> _Exercise requirements_: Among the entries, which lines carry the string "Definition"? Copy every one.

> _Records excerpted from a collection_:
(** *** [update_tags] *)

Definition update_tags (bucket_name : Bucket) (object_key : string) (status : Status)
  (detail : option string) : M unit :=
  tags <- catch
            (response <- get_object_tagging bucket_name object_key ;;
             ret (match response with Some ts => ts | None => [] end))
            (fun e =>
               match e with
               | ClientError code _ =>
                   if String.eqb code "NoSuchTaggingSet" then ret []
                   else print (LogGetTagsFailed object_key e) ;; ret []
               | OtherError _ => raise e
               end) ;;
  put_object_tagging bucket_name object_key (merge_tags env tags status detail).

(** *** [move_and_tag_files] *)

(** [e.response['Error']['Code'] in ['404', 'NoSuchKey']] *)
Definition not_found_code (code : string) : bool :=
  String.eqb code "404" || String.eqb code "NoSuchKey".

(** [str(KeyError(name))] *)
Definition key_error (name : string) : exn := OtherError ("'" ++ name ++ "'").

(** [landing_bucket_name = os.environ["LANDING_BUCKET_NAME"]]: the value
    of the variable, a [KeyError] when it is unset. *)
Definition environ_landing_bucket_name : M string :=
  match LANDING_BUCKET_NAME env with
  | Some value => ret value
  | None =>
      fun w => (w, [EvKeyError "LANDING_BUCKET_NAME"],
                Raise (key_error "LANDING_BUCKET_NAME"))
  end.

(** The body of the router's loop for one entry of the map. *)
Definition move_one (destination_bucket : Bucket) (landing_bucket_name : string)
  (entry : string * Verdict) : M unit :=
  let '(object_key, (status, detail)) := entry in
  catch
    (print (LogMoving object_key destination_bucket status) ;;
     copy_object destination_bucket (Some landing_bucket_name) object_key ;;
     delete_object (Some landing_bucket_name) object_key ;;
     update_tags destination_bucket object_key status detail)
    (fun e =>
       match e with
       | ClientError code _ =>
           if not_found_code code then print (LogAlreadyProcessed object_key)
           else print (LogFatal object_key e)
       | OtherError _ => raise e
       end).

> _Exercise result_:
Definition update_tags (bucket_name : Bucket) (object_key : string) (status : Status)
Definition not_found_code (code : string) : bool :=
Definition key_error (name : string) : exn := OtherError ("'" ++ name ++ "'").
Definition environ_landing_bucket_name : M string :=
Definition move_one (destination_bucket : Bucket) (landing_bucket_name : string)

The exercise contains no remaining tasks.